Lemma holds_resolve_v2 relay secret timeout reply extras l :
  recv_holds (resolve_v2 relay slot secret timeout reply extras) l recv_ends.
Proof.
  unfold resolve_v2, gen_sid, pairing_start. cbn [bind Program.holds]. intros raw Hraw scalar _. unfold recv_lots in Hraw.
  assert (base32_lower raw ≠ ""%string) as Hsid.
  { pose proof (base32_lower_length raw) as Hl. intros E. rewrite E in Hl. destruct raw; [done|cbn in Hl; lia]. }
  set (sid := base32_lower raw) in *. set (p := mkPairing _ _).
  assert (∀ e l, recv_ends (Err e) l) as Herr by done.
  apply holds_bind_ok, holds_send_ok; [apply recv_may_session; set_solver|]. intros x [[]|e]; [|done].
  apply holds_bind_ok, holds_poll_get_for; [intros; apply recv_may_session; set_solver|].
  intros l1 [ms|e] _ Hms; [|done]. destruct (pairing_finish p ms) as [pake|e]; [|done].
  apply holds_bind_ok, holds_send_ok; [apply recv_may_session; set_solver|]. intros y [[]|e]; [|done].
  apply holds_bind_ok, holds_bind, holds_poll_get_for; [intros; apply recv_may_session; set_solver|].
  intros l2 [ct|e] _ Hct; cbn [result_ok context Program.holds]; [|done].
  destruct (Hct ct eq_refl) as (o & _ & (s & Hs & ->) & l0 & Hlet). cbn [allowed] in Hlet.
  destruct (Hlet _ _ _ _ _ eq_refl eq_refl eq_refl Hs) as [_ Ht]. specialize (Ht sid Hsid eq_refl).
  destruct (open_chunk (ticket_key32 pake slot sid) 0 1 ct) as [plain|e] eqn:Eo; cbn [result_ok context]; [|done].
  assert (plain = payload ∨ forged plain) as Hplain.
  { destruct Ht as [Hn|(pake' & Hsl)]; [right; by eexists _, _; eauto|].
    destruct (decide (ticket_key32 pake' slot sid = ticket_key32 pake slot sid)) as [Hk|Hk].
    - left. rewrite Hk in Hsl. apply open_seal_chunk in Hsl. congruence.
    - right. eexists _, _. eauto. }
  assert (∀ b l, recv_ends (Ok (plain, b)) l) as Hok by (by intros b l' ? ? [= <- <-]).
  assert (∀ replied l, recv_holds (let* _ := match extras with
      | None => Ret tt
      | Some body => match seal_chunk (extras_key32 pake slot sid) 0 1 body with
                     | Ok sealed => Send (post (rz_url relay slot (P_XTRA +:+ sid)) None sealed) (fun _ => Ret tt)
                     | Err _ => Ret tt end end in Ret (Ok (plain, replied))) l recv_ends) as Hx.
  { intros replied l'. destruct extras as [body|]; [|apply Hok]. destruct (seal_chunk _ _ _ body); [|apply Hok].
    cbn [bind Program.holds]. split; [apply recv_may_session; set_solver|]. intros z _. apply Hok. }
  unfold resolve_v2_back. apply holds_bind_ok. destruct reply as [body|]; [|apply Hx].
  destruct (seal_chunk _ _ _ body); [|done]. cbn [bind Program.holds].
  split; [apply recv_may_session; set_solver|]. intros z _. apply Hx.
Qed.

++++

## WHAT THE TASK ASKS
Could you quote, exactly as they appear, the line containing "cbn [bind Program.holds]. split;" and every line after it to the end of the records above?

## RESULT
    cbn [bind Program.holds]. split; [apply recv_may_session; set_solver|]. intros z _. apply Hok. }
  unfold resolve_v2_back. apply holds_bind_ok. destruct reply as [body|]; [|apply Hx].
  destruct (seal_chunk _ _ _ body); [|done]. cbn [bind Program.holds].
  split; [apply recv_may_session; set_solver|]. intros z _. apply Hx.
Qed.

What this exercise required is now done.